Una pregunta que se han formulado numerosos autores, relacionada con las crisis familiares, es: ¿por qué algunas familias parecen ajustarse a las actividades estresantes con una mínima dificultad, mientras otras sufren y se deterioran al no poder adaptarse con facilidad y encontrar grandes dificultades? Es decir, qué familias, bajo qué condiciones, usando qué recursos y comportamientos de afrontamiento son capaces de adaptarse de forma adecuada a las situaciones estresantes.
A la pregunta anterior se puede contestar diciendo que no hay un único factor determinante de un mayor o menor desajuste familiar ante una situación de crisis, sino que son varios factores íntimamente relacionados (Nicolás, 1998). Algunos de estos factores son: adaptabilidad familiar, cohesión familiar[1]; experiencia previa de éxito con crisis, contar y ofrecer apoyo, intercambio de información, expresión de sentimientos y emociones y la escucha a los miembros de la familia.

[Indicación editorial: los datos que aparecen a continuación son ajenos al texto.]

Definition getRowIndex (st : t) (index : Z) : option RowIndex :=
  hd_error (CircularList.filter st (covers index)).

Definition getRow (st : t) (index : Z) : option RowIndex :=
  CircularList.get st index.

Definition push (st : t) : t :=
  let last := CircularList.get st (CircularList.length st - 1) in
  let lineIndex_ := match last with Some r => lineIndex r + 1 | None => 0 end in
  let startIndex_ := match last with Some r => endIndex r + 1 | None => 0 end in
  let endIndex_ := startIndex_ in
  CircularList.push st (mkRow lineIndex_ startIndex_ endIndex_ None).

Definition hasLineIndex (i : Z) (r : RowIndex) : bool := lineIndex r =? i.

Definition addSample (sample : Z) (r : RowIndex) : RowIndex :=
  mkRow (lineIndex r) (startIndex r) (endIndex r)
        (Some (match lineLength r with Some l => l | None => [] end ++ [sample])).

(** The [while] loop of [setLineLength] stops at the first entry whose
    [lineIndex] matches; the sample is computed from that entry. *)
Definition setLineLength (st : t) (lineIndex_ length width : Z) : t :=
  withItems st
    (CircularList.alterFirst (hasLineIndex lineIndex_)
       (fun r => addSample ((endIndex r - startIndex r) * width + length) r)
       (items st)).

Definition growRow (r : RowIndex) : RowIndex :=
  mkRow (lineIndex r) (startIndex r) (endIndex r + 1) (lineLength r).

Definition shiftRow (r : RowIndex) : RowIndex :=
  mkRow (lineIndex r) (startIndex r + 1) (endIndex r + 1) (lineLength r).

(** The [for] loop of [addRowToLine]: [n] iterations are left, the loop
    variable is [i]. *)
Fixpoint shiftLoop (n : nat) (i : Z) (l : list RowIndex) : list RowIndex :=
  match n with
  | O => l
  | S n' => shiftLoop n' (i + 1) (CircularList.alterFirst (hasLineIndex i) shiftRow l)
  end.

(** [lineContainingRowIndex.endIndex++] throws when no entry covers [index],
    before anything is changed. *)
Definition addRowToLine (st : t) (index : Z) : Result t :=
  match getRowIndex st index with
  | None => Throws st
  | Some lineContainingRowIndex =>
      let l := CircularList.alterFirst (covers index) growRow (items st) in
      let i0 := lineIndex lineContainingRowIndex + 1 in
      Returns (withItems st (shiftLoop (Z.to_nat (CircularList.length st - i0)) i0 l))
  end.

Definition lowerRow (count : Z) (r : RowIndex) : RowIndex :=
  mkRow (lineIndex r - count) (startIndex r - count) (endIndex r - count) (lineLength r).

(** The [for] loop of [trimStart], [n] iterations left at loop variable [i].
    [this._rowIndices.get(i).lineIndex -= count] throws on an absent entry;
    the entries adjusted so far stay adjusted. *)
Fixpoint trimLoop (n : nat) (i : Z) (count : Z) (c : t) : Result t :=
  match n with
  | O => Returns c
  | S n' =>
      match CircularList.get c i with
      | None => Throws c
      | Some _ =>
          trimLoop n' (i + 1) count
            (withItems c (CircularList.alterAt (Z.to_nat i) (lowerRow count) (items c)))
      end
  end.

Definition trimStart (st : t) (count : Z) : Result t :=
  let c := CircularList.trimStart st count in
  trimLoop (Z.to_nat (CircularList.maxLength c)) 0 count c.

(** The body of the [for] loop of [changeLineLength], over the entries in
    [get(i)] order.  [prevLine] is the entry updated by the previous iteration,
    [foundCursor] the flag of the source; [cursorPos] is [None] when the
    caller passes no third argument. *)
Fixpoint changeLoop (lines : Buffer) (length : Z) (cursorPos : option Z)
    (prevLine : option RowIndex) (foundCursor : bool) (rows : list RowIndex)
    : list RowIndex :=
  match rows with
  | [] => []
  | lineStats :: rest =>
      let startIndex_ :=
        match prevLine with
        | Some p => endIndex p + 1
        | None => startIndex lineStats
        end in
      match CircularList.get lines (lineIndex lineStats) with
      | Some _ =>
          let '(lineLength_, foundCursor') :=
            match lineLength lineStats with
            | Some samples => (toNumber samples, foundCursor)
            | None => if foundCursor then (Some 0, foundCursor) else (cursorPos, true)
            end in
          let endIndex_ := startIndex_ + newRowCountInLine lineLength_ length - 1 in
          let lineStats' :=
            mkRow (lineIndex lineStats) startIndex_ endIndex_ (lineLength lineStats) in
          lineStats' :: changeLoop lines length cursorPos (Some lineStats') foundCursor' rest
      | None =>
          let endIndex_ := startIndex_ + (endIndex lineStats - startIndex lineStats) in
          let lineStats' :=
            mkRow (lineIndex lineStats) startIndex_ endIndex_ (lineLength lineStats) in
          lineStats' :: changeLoop lines length cursorPos (Some lineStats') foundCursor rest
      end
  end.

Definition changeLineLength (st : t) (lines : Buffer) (length : Z) (cursorPos : option Z) : t :=
  withItems st (changeLoop lines length cursorPos None false (items st)).

Definition numRows (r : RowIndex) : Z := endIndex r - startIndex r + 1.

Definition rowCount (st : t) : Z :=
  fold_left (fun count lineStats => count + numRows lineStats) (items st) 0.

(** *** Layout predicates *)

Fixpoint sumRows (l : list RowIndex) : Z :=
  match l with
  | [] => 0
  | r :: l' => numRows r + sumRows l'
  end.

(** The spans of [l] follow one another from row [lo] on, each at least one
    row long. *)
Fixpoint contiguousFrom (lo : Z) (l : list RowIndex) : Prop :=
  match l with
  | [] => True
  | r :: l' =>
      startIndex r = lo /\ startIndex r <= endIndex r /\ contiguousFrom (endIndex r + 1) l'
  end.

(** The entry at position [i] of [l] has [lineIndex] [b + i]. *)
Fixpoint indexedFrom (b : Z) (l : list RowIndex) : Prop :=
  match l with
  | [] => True
  | r :: l' => lineIndex r = b /\ indexedFrom (b + 1) l'
  end.

Definition contiguous (st : t) : Prop := contiguousFrom 0 (items st).

Definition indexed (st : t) : Prop := indexedFrom 0 (items st).

Definition startsAtZero (st : t) : Prop :=
  forall r, hd_error (items st) = Some r -> startIndex r = 0.

(** Every entry whose line is missing from the buffer spans at least one row. *)
Definition orphansSpan (lines : Buffer) (l : list RowIndex) : Prop :=
  forall r, In r l -> CircularList.get lines (lineIndex r) = None ->
    startIndex r <= endIndex r.

(** Each entry of [l] starts on the row after the end of the entry before
    it. *)
Fixpoint linked (l : list RowIndex) : Prop :=
  match l with
  | [] => True
  | r1 :: l' =>
      match l' with
      | [] => True
      | r2 :: _ => startIndex r2 = endIndex r1 + 1 /\ linked l'
      end
  end.

Definition adjacent (st : t) : Prop :=
  forall i r1 r2,
    nth_error (items st) i = Some r1 ->
    nth_error (items st) (S i) = Some r2 ->
    startIndex r2 = endIndex r1 + 1.

Definition coverCount (st : t) (row : Z) : nat :=
  List.length (CircularList.filter st (covers row)).

(** The spans partition [0, rowCount): a row of the range lies in exactly one
    span, any other row in none. *)
Definition partitions (st : t) : Prop :=
  forall row,
    coverCount st row = if (0 <=? row) && (row <? rowCount st) then 1%nat else 0%nat.

End LineWrap.

(** ** Renderer *)
Module Renderer.

Definition MAX_REFRESH_FRAME_SKIP : Z := 5.

Module FLAGS.
Definition BOLD : Z := 1.
Definition UNDERLINE : Z := 2.
Definition BLINK : Z := 4.
Definition INVERSE : Z := 8.
Definition INVISIBLE : Z := 16.
End FLAGS.

(** [Array.prototype.slice(b, e)]: a negative index counts from the end, an
    index past the end is the length. *)
Definition clampIndex (len k : Z) : Z :=
  if k <? 0 then Z.max (len + k) 0 else Z.min k len.

Definition slice {A : Type} (l : list A) (b e : Z) : list A :=
  let len := Z.of_nat (List.length l) in
  let b' := clampIndex len b in
  let e' := clampIndex len e in
  firstn (Z.to_nat (e' - b')) (skipn (Z.to_nat b') l).

(** The [for] loop of [trimBlank]: [n] is [i + 1], the result is the value of
    [i] when the loop ends.  [line[i]] exists for every [i] the loop visits. *)
Fixpoint trimScan (line : Line) (min blank : Z) (n : nat) : Z :=
  match n with
  | O => -1
  | S k =>
      let i := Z.of_nat k in
      match nth_error line k with
      | None => i
      | Some c =>
          if i >=? min
          then if negb (ch c =? " ")%string then i else trimScan line min blank k
          else if negb (ch c =? " ")%string || negb (attr c =? blank) then i
               else trimScan line min blank k
      end
  end.

Definition trimBlank (line : Line) (min blank : Z) : Line :=
  let i := trimScan line min blank (List.length line) in
  let i := if i <? min then min else i + 2 in
  slice line 0 i.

Un ejemplo de crisis familiar puede estar provocado por la enfermedad, de uno de sus miembros. Como toda crisis va acompañada de una cierta desorganización. La enfermedad de un miembro de la familia afecta, en mayor o menor medida, a todos los demás y produce cambios, lo cual conlleva cierto trabajo adaptativo por parte de las personas implicadas. No todas las familias responden igual ante una crisis, ya que esta respuesta va a depender, como he indicado anteriormente, de varios variables como, por ejemplo: el tipo de enfermedad y la evolución, las creencias de la familia, el nivel de comunicación, las tensiones familiares, el tipo de apoyo y la flexibilidad de los miembros para hacer frente a los cambios.

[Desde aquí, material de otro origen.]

(** Every call that returns has gone through the same steps. *)
Lemma computeCosts_Ok (out : computeCosts_exit) :
  computeCosts self P start_timestep num_timesteps iteration_number rollout_number
    costs0 validity0 = Ok out ->
  exists scaled pos_head pos_error rot_tail orientation_error within,
    P <> [] /\
    compute_scaled_error (final_twist_error self (last P []))
      (min_twist_error_ self) (max_twist_error_ self) = Ok scaled /\
    head 3 scaled = Ok pos_head /\
    maxCoeff (cwiseAbs pos_head) = Ok pos_error /\
    tail 3 scaled = Ok rot_tail /\
    maxCoeff (cwiseAbs rot_tail) = Ok orientation_error /\
    cwise PrimFloat.leb (final_twist_error self (last P []))
      (tool_goal_tolerance_ self) = Ok within /\
    out = {| this := after_computeCosts self (last P []);
             parameters := P;
             costs := repeat 0%float (cols P - 1)
                      ++ [(pos_error * position_cost_weight_ self
                           + orientation_error * orientation_cost_weight_ self)%float];
             validity := all within;
             returned := true |}.
Proof.
  unfold computeCosts; intros H.
  bind_inv H. bind_inv H.
  destruct (rightCols_last _ _ _ E E0) as [HP Hq]. subst x0.
  cbn [state_ group_name_ tool_link_ last_joint_pose_ last_tool_pose_
       tool_goal_pose_ tool_twist_error_ min_twist_error_ max_twist_error_
       position_cost_weight_ orientation_cost_weight_ tool_goal_tolerance_
       set_last_joint_pose_ set_state_ set_last_tool_pose_ set_tool_twist_error_] in H.
  fold (final_tool_pose self (last P [])) in H.
  fold (final_twist_error self (last P [])) in H.
  bind_inv H. bind_inv H. bind_inv H. bind_inv H. bind_inv H. bind_inv H. bind_inv H.
  apply write_last_Constant in E6 as [Hn ->].
  injection H as <-.
  exists x0, x1, x2, x3, x4, x6; repeat split; try assumption.
  intros ->; simpl in Hn; lia.
Qed.

(** A call returns as soon as the trajectory has a column and the vectors
    involved have the six cartesian degrees of freedom. *)
Lemma computeCosts_returns :
  P <> [] -> six_dof self (last P []) ->
  exists out,
    computeCosts self P start_timestep num_timesteps iteration_number rollout_number
      costs0 validity0 = Ok out.
Proof.
  intros HP (Ht & Hmin & Hmax & Htol); unfold CARTESIAN_DOF_SIZE in *.
  unfold computeCosts.
  destruct (rightCols_defined P HP) as (q & -> & Hq); cbn [bind as_vector].
  cbn [state_ group_name_ tool_link_ last_joint_pose_ last_tool_pose_
       tool_goal_pose_ tool_twist_error_ min_twist_error_ max_twist_error_
       position_cost_weight_ orientation_cost_weight_ tool_goal_tolerance_
       set_last_joint_pose_ set_state_ set_last_tool_pose_ set_tool_twist_error_].
  fold (final_tool_pose self q). fold (final_twist_error self q).
  rewrite Hq in *.
  destruct (compute_scaled_error_defined (final_twist_error self q)
              (min_twist_error_ self) (max_twist_error_ self)) as [scaled Hs];
    [congruence | congruence |].
  rewrite Hs; cbn [bind].
  apply compute_scaled_error_length in Hs as (Hl & _ & _).
  rewrite head_defined, tail_defined by lia; cbn [bind].
  destruct (maxCoeff_defined (cwiseAbs (firstn 3 scaled))) as [pos_error ->].
  { intros H; apply (f_equal (@length _)) in H.
    unfold cwiseAbs in H; rewrite length_map, length_firstn in H; cbn [length] in H; lia. }
  cbn [bind].
  destruct (maxCoeff_defined (cwiseAbs (skipn (length scaled - 3) scaled)))
    as [orientation_error ->].
  { intros H; apply (f_equal (@length _)) in H.
    unfold cwiseAbs in H; rewrite length_map, length_skipn in H; cbn [length] in H; lia. }
  cbn [bind].
  destruct (write_last_Constant_defined (cols P) 0%float
              (pos_error * position_cost_weight_ self
               + orientation_error * orientation_cost_weight_ self)%float)
    as [c ->].
  { unfold cols; destruct P; [congruence | simpl; lia]. }
  cbn [bind].
  destruct (cwise_defined PrimFloat.leb (final_twist_error self q)
              (tool_goal_tolerance_ self)) as [within ->]; [congruence |].
  cbn [bind]. eexists; reflexivity.
Qed.

(** On a trajectory without columns the call stops at [rightCols(1)]. *)
Lemma computeCosts_empty_trajectory :
  computeCosts self [] start_timestep num_timesteps iteration_number rollout_number
    costs0 validity0 = Fail eigen_assert.
Proof. reflexivity. Qed.

(** What the caller receives is computed from the trajectory, the twist error
    of its last column, the error range, the tolerance and the two weights. *)
Lemma outputs_computeCosts :
  outputs
    (computeCosts self P start_timestep num_timesteps iteration_number
       rollout_number costs0 validity0)
  = (right_col <- rightCols 1 P ;;
     q <- as_vector right_col ;;
     scaled <- compute_scaled_error (final_twist_error self q)
                 (min_twist_error_ self) (max_twist_error_ self) ;;
     pos_head <- head 3 scaled ;;
     pos_error <- maxCoeff (cwiseAbs pos_head) ;;
     rot_tail <- tail 3 scaled ;;
     orientation_error <- maxCoeff (cwiseAbs rot_tail) ;;
     c <- write_coeff (Constant (cols P) 0%float)
            (size (Constant (cols P) 0%float) - 1)
            (pos_error * position_cost_weight_ self
             + orientation_error * orientation_cost_weight_ self)%float ;;
     within <- cwise PrimFloat.leb (final_twist_error self q)
                 (tool_goal_tolerance_ self) ;;
     Ok (c, all within, true)).
Proof.
  unfold outputs, computeCosts.
  destruct (rightCols 1 P) as [rc |]; cbn [bind]; [| reflexivity].
  destruct (as_vector rc) as [q |]; cbn [bind]; [| reflexivity].
  cbn [state_ group_name_ tool_link_ last_joint_pose_ last_tool_pose_
       tool_goal_pose_ tool_twist_error_ min_twist_error_ max_twist_error_
       position_cost_weight_ orientation_cost_weight_ tool_goal_tolerance_
       set_last_joint_pose_ set_state_ set_last_tool_pose_ set_tool_twist_error_].
  fold (final_tool_pose self q). fold (final_twist_error self q).
  repeat match goal with
         | |- context [bind ?r _] =>
             match r with
             | bind _ _ => fail 1
             | _ => destruct r; cbn [bind]; [| reflexivity]
             end
         end.
  reflexivity.
Qed.

Local Abbreviation call :=
  (computeCosts self P start_timestep num_timesteps iteration_number rollout_number
     costs0 validity0).

(** C1 (as amended): for a trajectory that has a column, the vectors involved
    having the six cartesian degrees of freedom, [computeCosts] returns a
    cost vector with one entry per column of the trajectory matrix; neither
    [start_timestep] nor [num_timesteps] enters. *)
Theorem computeCosts_costs_length :
  P <> [] -> six_dof self (last P []) ->
  exists out, call = Ok out /\ length (costs out) = cols P.
Proof.
  intros HP H6. destruct (computeCosts_returns HP H6) as [out H].
  exists out; split; [exact H |].
  destruct (computeCosts_Ok out H)
    as (s & ph & pe & rt & oe & w & _ & _ & _ & _ & _ & _ & _ & ->).
  cbn [costs]. rewrite length_app, repeat_length; cbn [length].
  unfold cols in *; destruct P; [congruence | simpl; lia].
Qed.

(** C2: for a trajectory that has a column, the vectors involved having the
    six cartesian degrees of freedom, [computeCosts] returns a cost vector
    whose every entry but the last is zero, and whose last entry is the scaled
    position error times [position_cost_weight_] plus the scaled orientation
    error times [orientation_cost_weight_]; the two errors are the largest
    absolute values among the first three and the last three components of
    the scaled twist error. *)
Theorem computeCosts_costs_entries :
  P <> [] -> six_dof self (last P []) ->
  exists out scaled pos_head pos_error rot_tail orientation_error,
    call = Ok out /\
    compute_scaled_error (final_twist_error self (last P []))
      (min_twist_error_ self) (max_twist_error_ self) = Ok scaled /\
    head 3 scaled = Ok pos_head /\
    maxCoeff (cwiseAbs pos_head) = Ok pos_error /\
    tail 3 scaled = Ok rot_tail /\
    maxCoeff (cwiseAbs rot_tail) = Ok orientation_error /\
    (forall t, (t < cols P - 1)%nat -> nth_error (costs out) t = Some 0%float) /\
    nth_error (costs out) (cols P - 1)
    = Some (pos_error * position_cost_weight_ self
            + orientation_error * orientation_cost_weight_ self)%float.
Proof.
  intros HP H6. destruct (computeCosts_returns HP H6) as [out H].
  destruct (computeCosts_Ok out H)
    as (s & ph & pe & rt & oe & w & _ & Hs & Hph & Hpe & Hrt & Hoe & _ & Eout).
  exists out, s, ph, pe, rt, oe; repeat split; try assumption;
    rewrite Eout; cbn [costs].
  - intros t Ht. rewrite nth_error_app1 by (rewrite repeat_length; lia).
    apply nth_error_repeat; lia.
  - rewrite nth_error_app2 by (rewrite repeat_length; lia).
    rewrite repeat_length, Nat.sub_diag; reflexivity.
Qed.

(** C4: for a trajectory that has a column, the vectors involved having the
    six cartesian degrees of freedom, [computeCosts] returns and the
    trajectory matrix is then the one it was given. *)
Theorem computeCosts_parameters_unchanged :
  P <> [] -> six_dof self (last P []) ->
  exists out, call = Ok out /\ parameters out = P.
Proof.
  intros HP H6. destruct (computeCosts_returns HP H6) as [out H].
  exists out; split; [exact H |].
  destruct (computeCosts_Ok out H)
    as (s & ph & pe & rt & oe & w & _ & _ & _ & _ & _ & _ & _ & ->).
  reflexivity.
Qed.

Como profesionales de la salud debemos tener en cuenta que muchas veces: la enfermedad, el nacimiento, la muerte, la vejez o el embarazo de un miembro de la familia no afecta sólo a la persona que acude a nosotros en busca de ayuda profesional. En la mayoría de los casos, detrás de este paciente hay una familia que puede estar sufriendo una crisis. También nos podemos encontrar con pacientes solos, que carecen de apoyos familiares, aquí no podemos decir que se produzca una crisis familiar pero, como indica Novel y Tarrago (Novel & Tarrago, 1991), la persona que debe superar la crisis sola o con apoyos limitados está en una situación más vulnerable y tiene menos probabilidades de resolverla con éxito.
[1] Con relación a la cohesión, algunos autores (Gimeno, 1999b) (Ríos, 1998) indican que los valores intermedios de cohesión son mejores indicadores de competencia familiar y van asociados a una mayor capacidad de resolver conflictos que los valores extremos. Las posiciones extremas en cohesión pueden ser funcionales, pero siempre que los miembros estén satisfechos con estas expectativas (Gimeno, 1999b). Un exceso de cohesión puede producir en el grupo familiar una rigidez que dificulta la individualización entendida como la autonomía constructiva de cada miembro del sistema familiar (Ríos, 1998).